MENDERES FENALAŞIYOR
Darbenin ardından ‘Düşükler’ diye anılmaya başlanan DP’lilerin
ağaçsız, susuz bir kaya görünümündeki Yassıada’ya
getirilmelerinin üzerinden iki gün geçmeden TBMM ve Anayasa
feshedildi, tüm hak ve yetkiler darbeyi yapan Milli Birlik
Komitesi’ne (MBK) verildi. MBK’nın başına darbeden hemen
önce emekli olan eski Kara Kuvvetleri Komutanı Cemal
Gürsel’in getirilmesine karar verildi. İzmir’de kahvede
tavla oynarken bulunan ‘Cemal Ağa’ tekrar üniformayı giydi ve
devlet başkanı oldu. Orgeneral Cemal Gürsel’in, Meclis’te
yeminini ettiği saatlerde ise Menderes, Yassıada’da sinir krizi
geçiriyordu. O zamanlar genç stajyer bir avukat olan
Hüsamettin Cindoruk, Menderes’e, Aydın’daki çiftliklerine el
konulduğu haberini vermişti. Bunun üzerine fenalaşan Menderes,
adadaki revire kaldırılmıştı. Adada böyle hareketli günler
yaşanırken Yüzbaşı Kazım Çakır da günlüğe ilk notunu düşüyordu:
* 25 Haziran 1960“
Burada olan bitenleri bir deftere yazma fikri bende dün uyandı.

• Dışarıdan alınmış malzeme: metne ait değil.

Lemma download_similarity_matrix_csv_eq self t q s :
  download_similarity_matrix_csv net float_str self t q s =
  match fetch net (sent s) (csv_request self t q) with
  | inl resp =>
      (Ret (Some (csv_path float_str self t q)),
       {| sent := S (sent s);
          fs := <[csv_path float_str self t q := content resp]> (fs s);
          trace := trace s ++ warning q ++
                   [EvGet (csv_request self t q);
                    EvWrite (csv_path float_str self t q) (content resp);
                    EvPrint (DownloadedCsv (csv_path float_str self t q))] |})
  | inr e =>
      (Ret None,
       {| sent := S (sent s);
          fs := fs s;
          trace := trace s ++ warning q ++
                   [EvGet (csv_request self t q); EvPrint (ErrorCsv e)] |})
  end.
Proof.
  unfold download_similarity_matrix_csv, fetch, warning, csv_path.
  destruct (bool_decide (q ∈ QCOV_LEVELS));
    destruct (net (sent s) (csv_request self t q)) as [resp|e] eqn:Hnet;
    try destruct (is_error_status (status_code resp)) eqn:Hst;
    run_monad; rewrite ?Hnet; run_monad; rewrite ?Hst; run_monad; reflexivity.
Qed.

Lemma download_similarity_sdf_eq self t s :
  download_similarity_sdf net float_str self t s =
  match fetch net (sent s) (sdf_request self t) with
  | inl resp =>
      (Ret (Some (sdf_path float_str self t)),
       {| sent := S (sent s);
          fs := <[sdf_path float_str self t := content resp]> (fs s);
          trace := trace s ++
                   [EvGet (sdf_request self t);
                    EvWrite (sdf_path float_str self t) (content resp);
                    EvPrint (DownloadedSdf (sdf_path float_str self t))] |})
  | inr e =>
      (Ret None,
       {| sent := S (sent s);
          fs := fs s;
          trace := trace s ++ [EvGet (sdf_request self t); EvPrint (ErrorSdf e)] |})
  end.
Proof.
  unfold download_similarity_sdf, fetch, sdf_path.
  destruct (net (sent s) (sdf_request self t)) as [resp|e] eqn:Hnet;
    try destruct (is_error_status (status_code resp)) eqn:Hst;
    run_monad; rewrite ?Hnet; run_monad; rewrite ?Hst; run_monad; reflexivity.
Qed.

Lemma check_service_status_eq self s :
  check_service_status net self s =
  (Ret (<["api" := reachable net (S (sent s)) (API_URL +:+ "/health")]>
          (<["main" := reachable net (sent s) BASE_URL]> ∅)),
   {| sent := S (S (sent s));
      fs := fs s;
      trace := trace s ++ [EvGet (probe_request BASE_URL);
                           EvGet (probe_request (API_URL +:+ "/health"))] |}).
Proof.
  unfold check_service_status, endpoints, reachable.
  cbn [for_each].
  destruct (net (sent s) (probe_request BASE_URL)) as [r0|e0] eqn:H0;
    destruct (net (S (sent s)) (probe_request (API_URL +:+ "/health"))) as [r1|e1] eqn:H1;
    run_monad; rewrite ?H0; run_monad; rewrite ?H1; run_monad; reflexivity.
Qed.

End Denotation.

(** ** Projections of traces *)

Lemma pacing_of_app tr1 tr2 : pacing_of (tr1 ++ tr2) = pacing_of tr1 ++ pacing_of tr2.
Proof. apply List.filter_app. Qed.

Lemma pacing_of_print o tr : pacing_of (EvPrint o :: tr) = pacing_of tr.
Proof. reflexivity. Qed.

Lemma pacing_of_prints (os : list output) : pacing_of (map EvPrint os) = [].
Proof. induction os as [|o os IH]; [reflexivity | exact IH]. Qed.

Lemma requests_of_app tr1 tr2 : requests_of (tr1 ++ tr2) = requests_of tr1 ++ requests_of tr2.
Proof. apply omap_app. Qed.

Lemma sleeps_of_app tr1 tr2 : sleeps_of (tr1 ++ tr2) = sleeps_of tr1 ++ sleeps_of tr2.
Proof. apply omap_app. Qed.

Lemma requests_of_prints (os : list output) : requests_of (map EvPrint os) = [].
Proof. induction os as [|o os IH]; [reflexivity | exact IH]. Qed.

Lemma sleeps_of_prints (os : list output) : sleeps_of (map EvPrint os) = [].
Proof. induction os as [|o os IH]; [reflexivity | exact IH]. Qed.

Lemma requests_of_gets (rs : list request) : requests_of (map EvGet rs) = rs.
Proof.
  induction rs as [|r rs IH]; [reflexivity |].
  cbn. unfold requests_of in IH. rewrite IH. reflexivity.
Qed.

Lemma sleeps_of_gets (rs : list request) : sleeps_of (map EvGet rs) = [].
Proof. induction rs as [|r rs IH]; [reflexivity | exact IH]. Qed.

Lemma requests_of_pacing tr : requests_of (pacing_of tr) = requests_of tr.
Proof.
  induction tr as [|e tr IH]; [reflexivity |].
  destruct e; cbn; unfold requests_of, pacing_of in IH; rewrite ?IH; reflexivity.
Qed.

Lemma sleeps_of_pacing tr : sleeps_of (pacing_of tr) = sleeps_of tr.
Proof.
  induction tr as [|e tr IH]; [reflexivity |].
  destruct e; cbn; unfold sleeps_of, pacing_of in IH; rewrite ?IH; reflexivity.
Qed.

Lemma requests_of_schedule pause reqs : requests_of (paced_schedule pause reqs) = reqs.
Proof.
  induction reqs as [|r reqs IH]; [reflexivity |].
  cbn. unfold requests_of, paced_schedule in IH. rewrite IH. reflexivity.
Qed.

Lemma sleeps_of_schedule pause reqs :
  sleeps_of (paced_schedule pause reqs) = repeat pause (length reqs).
Proof.
  induction reqs as [|r reqs IH]; [reflexivity |].
  cbn. unfold sleeps_of, paced_schedule in IH. rewrite IH. reflexivity.
Qed.

Lemma paced_schedule_app pause l1 l2 :
  paced_schedule pause (l1 ++ l2) = paced_schedule pause l1 ++ paced_schedule pause l2.
Proof. apply flat_map_app. Qed.

(** ** The loops *)

Section Loops.

Variable net : nat -> request -> Response + transport_error.
Variable float_str : float -> string.

Lemma succeeded_app n l1 l2 :
  succeeded net n (l1 ++ l2) = (succeeded net n l1 + succeeded net (n + length l1) l2)%nat.
Proof.
  revert n; induction l1 as [|r l1 IH]; intros n; cbn [app succeeded length].
  - rewrite Nat.add_0_r. reflexivity.
  - rewrite IH. replace (S n + length l1)%nat with (n + S (length l1))%nat by lia. lia.
Qed.

Lemma succeeded_le n l : (succeeded net n l <= length l)%nat.
Proof.
  revert n; induction l as [|r l IH]; intros n; cbn [succeeded length]; [lia |].
  specialize (IH (S n)). destruct (fetch_ok net n r); lia.
Qed.

Lemma for_each_tasks {A} (req : A -> request) pause body :
  task_step net req pause body ->
  forall (l : list A) c s, exists evs fs',
    for_each l body c s =
      (Ret (c + succeeded net (sent s) (map req l))%nat,
       {| sent := (sent s + length l)%nat; fs := fs'; trace := trace s ++ evs |})
    /\ pacing_of evs = paced_schedule pause (map req l).
Proof.
  intros Hstep l; induction l as [|x l IH]; intros c s.
  - exists [], (fs s). cbn. unfold ret. rewrite app_nil_r, !Nat.add_0_r.
    destruct s; split; reflexivity.
  - destruct (Hstep c x s) as (evs1 & fs1 & Hbody & Hp1).
    cbn [for_each]. unfold bind at 1. rewrite Hbody.
    destruct (IH (if fetch_ok net (sent s) (req x) then S c else c)
                {| sent := S (sent s); fs := fs1; trace := trace s ++ evs1 |})
      as (evs2 & fs2 & Hrest & Hp2).
    rewrite Hrest. cbn [sent fs trace].
    exists (evs1 ++ evs2), fs2. split.
    + rewrite <- app_assoc. cbn [map succeeded length].
      f_equal; [f_equal | f_equal]; destruct (fetch_ok net (sent s) (req x)); lia.
    + rewrite pacing_of_app, Hp1, Hp2. reflexivity.
Qed.

Lemma pacing_of_warning q : pacing_of (warning q) = [].
Proof. unfold warning. destruct (bool_decide _); reflexivity. Qed.

Lemma csv_body_step client q :
  task_step net (fun t => csv_request client t q) 0.5 (csv_body net float_str client q).
Proof.
  intros c t s. unfold csv_body, fetch_ok.
  unfold bind at 1. unfold print at 1. unfold bind at 1.
  rewrite download_similarity_matrix_csv_eq. cbn [sent fs trace emit].
  destruct (fetch net (sent s) (csv_request client t q)) as [resp|e]; run_monad;
    eexists _, _; (split; [reflexivity |]);
    rewrite pacing_of_print, pacing_of_app, pacing_of_warning; reflexivity.
Qed.

Lemma sdf_body_step client :
  task_step net (sdf_request client) 1.0 (sdf_body net float_str client).
Proof.
  intros c t s. unfold sdf_body, fetch_ok.
  unfold bind at 1. unfold print at 1. unfold bind at 1.
  rewrite download_similarity_sdf_eq. cbn [sent fs trace emit].
  destruct (fetch net (sent s) (sdf_request client t)) as [resp|e]; run_monad;
    eexists _, _; (split; reflexivity).
Qed.

Lemma csv_requests_cons client (q : Z) (Q : list Z) (T : list float) :
  csv_requests client (list_prod (q :: Q) T) =
  map (fun t => csv_request client t q) T ++ csv_requests client (list_prod Q T).
Proof.
  unfold csv_requests. cbn [list_prod]. rewrite map_app, map_map. reflexivity.
Qed.

Lemma length_csv_requests client (Q : list Z) (T : list float) :
  length (csv_requests client (list_prod Q T)) = (length T * length Q)%nat.
Proof.
  unfold csv_requests. rewrite length_map, length_prod. lia.
Qed.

Mümkün mertebe gizli olması icap ediyor. Hatta hiç kimsenin eline
geçmemesi lazım. Aksi halde beni birliğime gönderebilirler. Defteri
Tomson mermi sandığının içinde mermilerin altında saklamayı ve
akşamları yazmayı uygun buldum. Depo, güvendiğim evim.
Tehlikeyi bertaraf ettim. Menderes sıhhatli ve çok temiz.
İlk gün hiç uyumadan aralıksız sigara içti.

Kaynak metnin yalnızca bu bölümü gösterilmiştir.